*How to complete this task*.
Restate word for word the lines of the data below, from the first through the one that has "- the page is".

*Supplied information*.
(** * ESI Resolver content script: a shallow embedding of [js/content.js]

    The content script of the extension scans the page for ESI directives,
    fetches the fragments they name and splices the result into the page.
    This file embeds class [ESIProcessor] of [js/content.js]:

    - JavaScript strings are [string]; the two regular expressions of the
      script are written out as backtracking matchers;
    - the page is a heap of DOM nodes addressed by node identity, each node
      carrying its [parentNode] and [childNodes], so that a node kept in a
      snapshot list can be detached by a later replacement, as in the browser;
    - the methods of the class run in a state-and-exception monad over the
      processor instance, the page, the extension storage and the pending
      timers; an [await] that can reject is a computation that can throw;
    - what the browser supplies (the page location, the URL parser, the
      network, the HTML parser and serialiser) is a record [Browser] that
      every method takes as its first argument.

    Execution is sequential: nothing else touches the page or the processor
    while a fetch is pending. *)

From Stdlib Require Import Ascii String ZArith.
From stdpp Require Import gmap strings list pretty sorting.

Local Open Scope string_scope.
Local Open Scope list_scope.
Local Open Scope stdpp_scope.
Local Open Scope nat_scope.

(** ** JavaScript string primitives *)

Module JS.

(** [s.includes(needle)] *)
Fixpoint includes (s needle : string) : bool :=
  String.prefix needle s ||
  match s with
  | EmptyString => false
  | String _ s' => includes s' needle
  end.

(** [s.startsWith(p)] *)
Definition startsWith (s p : string) : bool := String.prefix p s.

Fixpoint lastIndexOf_from (i : nat) (c : ascii) (s : string) (last : Z) : Z :=
  match s with
  | EmptyString => last
  | String a s' =>
      lastIndexOf_from (S i) c s' (if decide (a = c) then Z.of_nat i else last)
  end.

(** [s.lastIndexOf(c)], [-1] when [c] does not occur *)
Definition lastIndexOf (s : string) (c : ascii) : Z :=
  lastIndexOf_from 0 c s (-1)%Z.

(** [s.substring(0, e)]; a negative [e] counts as [0] *)
Definition substring0 (s : string) (e : Z) : string :=
  String.substring 0 (Z.to_nat e) s.

Fixpoint drop (n : nat) (s : string) : string :=
  match n, s with
  | S n', String _ s' => drop n' s'
  | _, _ => s
  end.

Definition lower_ascii (a : ascii) : ascii :=
  let n := nat_of_ascii a in
  if ((65 <=? n) && (n <=? 90))%nat then ascii_of_nat (n + 32) else a.

Definition upper_ascii (a : ascii) : ascii :=
  let n := nat_of_ascii a in
  if ((97 <=? n) && (n <=? 122))%nat then ascii_of_nat (n - 32) else a.

Fixpoint map_string (f : ascii → ascii) (s : string) : string :=
  match s with
  | EmptyString => EmptyString
  | String a s' => String (f a) (map_string f s')
  end.

Definition toLowerCase : string → string := map_string lower_ascii.
Definition toUpperCase : string → string := map_string upper_ascii.

(** JavaScript truthiness of a string: the empty string is falsy. *)
Definition truthy (s : string) : bool := negb (String.eqb s EmptyString).

End JS.

(** ** The two regular expressions of [processESIComment]

    A JavaScript regular expression matches by backtracking: a greedy
    quantifier first takes as much as it can and gives characters back until
    the rest of the pattern matches, and [String.prototype.match] returns the
    leftmost position at which the pattern matches at all.  The matchers below
    are written in continuation-passing style, the continuation being the rest
    of the pattern. *)

Module RegExp.

Section Matcher.
Context {R : Type}.

(** greedy star of a character class [c] *)
Fixpoint star (c : ascii → bool) (k : string → option R) (s : string) : option R :=
  match s with
  | String a s' =>
      if c a then
        match star c k s' with
        | Some r => Some r
        | None => k s
        end
      else k s
  | EmptyString => k s
  end.

(** plus of a character class: one, then star *)
Definition plus (c : ascii → bool) (k : string → option R) (s : string) : option R :=
  match s with
  | String a s' => if c a then star c k s' else None
  | EmptyString => None
  end.

(** a capturing group around a greedy star; the text taken so far is [acc],
    in reverse *)
Fixpoint star_group (c : ascii → bool) (acc : string)
    (k : string → string → option R) (s : string) : option R :=
  match s with
  | String a s' =>
      if c a then
        match star_group c (String a acc) k s' with
        | Some r => Some r
        | None => k (String.rev acc) s
        end
      else k (String.rev acc) s
  | EmptyString => k (String.rev acc) s
  end.

(** a capturing group around a plus *)
Definition plus_group (c : ascii → bool)
    (k : string → string → option R) (s : string) : option R :=
  match s with
  | String a s' => if c a then star_group c (String a EmptyString) k s' else None
  | EmptyString => None
  end.

(** a literal *)
Definition lit (l : string) (k : string → option R) (s : string) : option R :=
  if String.prefix l s then k (JS.drop (String.length l) s) else None.
(** * everscale-inpage-provider: subscription multiplexer and batch merge

    A shallow embedding of [src/index.ts]: the transaction merge
    ([mergeTransactions]), the interest aggregator ([foldSubscriptions]) and
    the subscription engine of [ProviderRpcClient] (topic registry, address
    interest registry, subscription handles and event fan-out). *)

From Stdlib Require Import ZArith String.
From stdpp Require Import gmap strings list sorting fin_maps.

Local Open Scope string_scope.
Local Open Scope list_scope.
Local Open Scope nat_scope.

(** ** Transactions and batch merging *)

Module Merge.

(** Modelled from the spec: [models.ts] is not among the sources.  A
  transaction carries an identity that holds its logical time [lt]; the
  hash stands for the rest of the record. *)
Record TransactionId := { lt : string; hash : string }.
Record Transaction := { id : TransactionId }.

Inductive TransactionsBatchType := old | new.

Record TransactionsBatchInfo := {
minLt : string;
maxLt : string;
batchType : TransactionsBatchType
}.

Definition isOld (t : TransactionsBatchType) : bool :=
match t with old => true | new => false end.

(** [tx l] is the record [{id: {lt: l}}] of the examples. *)
Definition tx (l : string) : Transaction := {| id := {| lt := l; hash := "" |} |}.

(** Code-unit lexicographic comparison as a number; on strings of ASCII
  digits it has the sign of [String.prototype.localeCompare]. *)
Definition lexCompare (a b : string) : Z :=
match String.compare a b with
| Lt => (-1)%Z
| Eq => 0%Z
| Gt => 1%Z
end.

Section WithCollation.

(** [a.localeCompare(b)] is a host built-in whose value depends on the
    collation in use; the merge only looks at its sign. *)
Variable localeCompare : string → string → Z.

(** The [while] loop of [mergeTransactions]: [rest] is the part of
    [knownTransactions] from index [i] on. *)
Fixpoint skipNewer (maxLt : string) (rest : list Transaction) (i : nat) : nat :=
  match rest with
  | [] => i
  | t :: rest' =>
      if (0 <=? localeCompare (lt (id t)) maxLt)%Z
      then skipNewer maxLt rest' (S i)
      else i
  end.

(** [arr.splice(i, 0, ...items)] for [i <= arr.length]. *)
Definition splice {A} (arr : list A) (i : nat) (items : list A) : list A :=
  take i arr ++ items ++ drop i arr.

(** The array is updated in place and returned; the model returns its new
    contents. *)
Definition mergeTransactions
    (knownTransactions newTransactions : list Transaction)
    (info : TransactionsBatchInfo) : list Transaction :=
  if isOld (batchType info) then knownTransactions ++ newTransactions
  else if (length knownTransactions =? 0)%nat then knownTransactions ++ newTransactions
  else
    let i := skipNewer (maxLt info) knownTransactions 0 in
    splice knownTransactions i newTransactions.

End WithCollation.

End Merge.

(** ** Interest flags and their aggregation *)

(** Modelled from the spec: [ContractUpdatesSubscription] is declared in
    [models.ts]; it is the pair of interest flags. *)
Record ContractUpdatesSubscription := {
  state : bool;
  transactions : bool
}.

Global Instance ContractUpdatesSubscription_eq_dec : EqDecision ContractUpdatesSubscription.
Proof. solve_decision. Defined.

(** A flags object as the engine sees it: a heap reference, which is its
    identity, and its fields.  The objects stored in a bucket are never
    written after their creation. *)
Record FlagsObject := {
  ref : nat;
  flags : ContractUpdatesSubscription
}.

Global Instance FlagsObject_eq_dec : EqDecision FlagsObject.
Proof. solve_decision. Defined.

Definition noInterest : ContractUpdatesSubscription :=
  {| state := false; transactions := false |}.

Definition orFlags (a b : ContractUpdatesSubscription) : ContractUpdatesSubscription :=
  {| state := state a || state b; transactions := transactions a || transactions b |}.

(** The boolean OR of a collection of flags. *)
Definition unionOf (l : list ContractUpdatesSubscription) : ContractUpdatesSubscription :=
  foldr orFlags noInterest l.

(** [item != except]: two objects are compared by reference; an object
    always differs from [undefined] (here [None]). *)
Definition notSameObject (item : FlagsObject) (except : option FlagsObject) : bool :=
  match except with
  | None => true
  | Some e => negb (ref item =? ref e)%nat
  end.

(** The [for ... of] loop of [foldSubscriptions], with its [break]. *)
Fixpoint foldLoop (items : list FlagsObject) (except : option FlagsObject)
    (total withoutExcluded : ContractUpdatesSubscription)
    : ContractUpdatesSubscription * ContractUpdatesSubscription :=
  match items with
  | [] => (total, withoutExcluded)
  | item :: rest =>
      if transactions withoutExcluded && state withoutExcluded
      then (total, withoutExcluded)
      else
        let total' := {| state := state total || state (flags item);
                         transactions := transactions total || transactions (flags item) |} in
        let withoutExcluded' :=
          if notSameObject item except
          then {| state := state withoutExcluded || state (flags item);
                  transactions := transactions withoutExcluded || transactions (flags item) |}
          else withoutExcluded in
        foldLoop rest except total' withoutExcluded'
  end.

(** Returns [(total, withoutExcluded)]. *)
Definition foldSubscriptions (subscriptions : list FlagsObject) (except : option FlagsObject)
    : ContractUpdatesSubscription * ContractUpdatesSubscription :=
  foldLoop subscriptions except noInterest noInterest.

(** The same loop with the [break] taken out, to compare against. *)
Fixpoint foldLoopNoBreak (items : list FlagsObject) (except : option FlagsObject)
    (total withoutExcluded : ContractUpdatesSubscription)
    : ContractUpdatesSubscription * ContractUpdatesSubscription :=
  match items with
  | [] => (total, withoutExcluded)
  | item :: rest =>
      let total' := {| state := state total || state (flags item);
                       transactions := transactions total || transactions (flags item) |} in
      let withoutExcluded' :=
        if notSameObject item except
        then {| state := state withoutExcluded || state (flags item);
                transactions := transactions withoutExcluded || transactions (flags item) |}
        else withoutExcluded in
      foldLoopNoBreak rest except total' withoutExcluded'
  end.

Definition foldSubscriptionsNoBreak (subscriptions : list FlagsObject)
    (except : option FlagsObject) :=
  foldLoopNoBreak subscriptions except noInterest noInterest.

(** [withoutExcluded] holds no flag that [total] lacks. *)
Definition covers (total withoutExcluded : ContractUpdatesSubscription) : Prop :=
  orFlags withoutExcluded total = total.

(** The entries of a collection that are not the excluded object. *)
Definition others (subscriptions : list FlagsObject) (except : option FlagsObject)
    : list FlagsObject :=
  filter (λ item, notSameObject item except = true) subscriptions.

(** ** The provider client: registries, handles and effects *)

(** A caller's listener is an opaque function; it is identified by a name and
    its invocations are recorded.  Listeners are taken not to call back into
    the client while they run. *)
Definition Listener := nat.

(** Payload of a raw event: the address it concerns, if any, and the rest. *)
Record EventData := {
  data_address : option string;
  data_body : nat
}.

(** What an operation does to the outside: calls of the upstream API and
    invocations of listeners. *)
Inductive Effect :=
  | ApiSubscribe (address : string) (subscriptions : ContractUpdatesSubscription)
  | ApiUnsubscribe (address : string)
  | Call (listener : Listener) (arg : option EventData).

Inductive Error :=
  | UnknownEvent (eventName : string)
  | TypeError
  | UpstreamError.

Inductive Result (A : Type) :=
  | Ok (a : A)
  | Throw (e : Error).
Arguments Ok {A} a.
Arguments Throw {A} e.

Inductive SubscriptionEvent := data | subscribed | unsubscribed.

Record Listeners := {
  on_data : list Listener;
  on_subscribed : list Listener;
  on_unsubscribed : list Listener
}.

(** The two closures handed to [new Subscription(...)], with the variables
    they capture: one pair per branch of the [switch]. *)
Inductive Actions :=
  | SimpleActions (eventName : string) (id : nat)
  | ContractActions (eventName : string) (id : nat) (address : string).

Record Subscription := {
  actions : Actions;
  _listeners : Listeners
}.

(** A callback stored in the topic registry; [subscription] refers to the
    [Subscription] object the closure captured. *)
Inductive Handler :=
  | Forward (subscription : nat)
  | ForwardIfAddress (address : string) (subscription : nat).

(** A JS object with numeric keys is a finite map; [Object.values] lists its
    values by ascending key. *)
Definition keyLe {V} (x y : nat * V) : Prop := (x.1 ≤ y.1)%nat.

Global Instance keyLe_dec {V} : RelDecision (@keyLe V).
Proof. intros x y. unfold keyLe. apply _. Defined.

Definition Object_values {V} (o : gmap nat V) : list V :=
  (merge_sort keyLe (map_to_list o)).*2.

Record ProviderRpcClient := {
  _subscriptions : gmap string (gmap nat Handler);
  _contractSubscriptions : gmap string (gmap nat FlagsObject)
}.

(** The client together with what lives around it: the counter behind
    [getUniqueId], the allocator of flags objects and the [Subscription]
    objects, each stored under the id it was created with. *)
Record World := {
  provider : ProviderRpcClient;
  idCounter : nat;
  nextRef : nat;
  objects : gmap nat Subscription
}.

Definition initial : World := {|
  provider := {| _subscriptions := ∅; _contractSubscriptions := ∅ |};
  idCounter := 0;
  nextRef := 0;
  objects := ∅
|}.

Definition setProvider (p : ProviderRpcClient) (w : World) : World :=
  {| provider := p; idCounter := idCounter w; nextRef := nextRef w; objects := objects w |}.

Definition setObjects (o : gmap nat Subscription) (w : World) : World :=
  {| provider := provider w; idCounter := idCounter w; nextRef := nextRef w; objects := o |}.

(** Modelled from the spec: [getUniqueId] lives in [utils.ts]; ids are
    process-unique and assigned monotonically. *)
Definition getUniqueId (w : World) : nat * World :=
  (idCounter w,
   {| provider := provider w; idCounter := S (idCounter w);
      nextRef := nextRef w; objects := objects w |}).

(** The table of a topic.  Once [_getEventSubscriptions] has created it, the
    table object of a topic is never replaced, so the [existingSubscriptions]
    a closure captured is always the table found under its topic. *)
Definition tableOf (p : ProviderRpcClient) (eventName : string) : gmap nat Handler :=
  default ∅ (_subscriptions p !! eventName).

Definition bucketOf (p : ProviderRpcClient) (address : string) : gmap nat FlagsObject :=
  default ∅ (_contractSubscriptions p !! address).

*Exercise response*.
(** * ESI Resolver content script: a shallow embedding of [js/content.js]

    The content script of the extension scans the page for ESI directives,
    fetches the fragments they name and splices the result into the page.
    This file embeds class [ESIProcessor] of [js/content.js]:

    - JavaScript strings are [string]; the two regular expressions of the
      script are written out as backtracking matchers;
    - the page is a heap of DOM nodes addressed by node identity, each node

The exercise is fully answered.